Entries taken from a collection
(* ===== verification/ClusterTrace.v ===== *)
(** * Dispatch along an execution

    A job that has been handed out is not handed out again before somebody
    reports on it, over any sequence of requests (each handled as a whole),
    direct calls and creations.  [ClusterRace] cuts the requests that hand out
    jobs into their steps. *)

From S2P Require Import Prelude Capnp TryLock Kernel MemMgr Objects Cluster ClusterInv ClusterReach ClusterPick.

Section trace.
Context `{HL : KernelLaws K}.
Context (L : layout) (other_reply : nat -> Z -> list Z -> Z -> option (list Z)).
Implicit Types (st : cstate K).

(** From [st] to [st'] no job outside [X] becomes undispatched: a used slot
    of [st'] was the same job's in [st], as dispatched as it is now or less,
    or its handle is new. *)
Record tame (X : Z -> Prop) st st' : Prop := {
  t_issued : forall h, k_issued (k st) h -> k_issued (k st') h;
  t_job : forall i, g_job_storage_used st' !! i = Some true ->
    (~ k_issued (k st) (g_job_handles st' !!? i)) \/
    (g_job_storage_used st !! i = Some true /\ g_job_handles st' !!? i = g_job_handles st !!? i /\
     (X (g_job_handles st !!? i) \/
      (j_dispatched (g_job_storage st !!? i) = true -> j_dispatched (g_job_storage st' !!? i) = true)))
}.

#[export] Instance tame_preorder X : PreOrder (tame X).
Proof.
  split.
  - intros st. split; [done|]. intros i Hu. right. auto.
  - intros st1 st2 st3 [Hi1 Hj1] [Hi2 Hj2]. split; [auto|]. intros i Hu.
    destruct (Hj2 i Hu) as [Hn|(Hu2 & Hh2 & Hd2)]; [left; by intros ?%Hi1|].
    destruct (Hj1 i Hu2) as [Hn|(Hu1 & Hh1 & Hd1)]; [left; by rewrite Hh2|]. right.
    split_and!; [done|congruence|]. rewrite Hh1 in Hd2. destruct Hd1 as [?|Hd1]; [by left|].
    destruct Hd2 as [?|Hd2]; [by left|right; auto].
Qed.

Lemma tame_weaken X st st' : tame (fun _ => False) st st' -> tame X st st'.
Proof.
  intros [Hi Hj]. split; [done|]. intros i Hu. destruct (Hj i Hu) as [?|(? & ? & [[]|?])]; [by left|right; auto].
Qed.

(** Steps that leave the kernel's table and the jobs' dispatch state alone. *)
Lemma tame_same X st st' :
  k st' = k st -> g_job_storage_used st' = g_job_storage_used st -> g_job_handles st' = g_job_handles st ->
  g_job_storage st' = g_job_storage st -> tame X st st'.
Proof. intros Hk Hu Hh Hs. split; [by rewrite Hk|]. rewrite Hu, Hh, Hs. intros i Hui. right. auto. Qed.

§ Directions
All lines from the top of the data through the line containing "jobs into their steps. *)" need to be retyped exactly, and nothing more.

§ Answer to the exercise
(* ===== verification/ClusterTrace.v ===== *)
(** * Dispatch along an execution

    A job that has been handed out is not handed out again before somebody
    reports on it, over any sequence of requests (each handled as a whole),
    direct calls and creations.  [ClusterRace] cuts the requests that hand out
    jobs into their steps. *)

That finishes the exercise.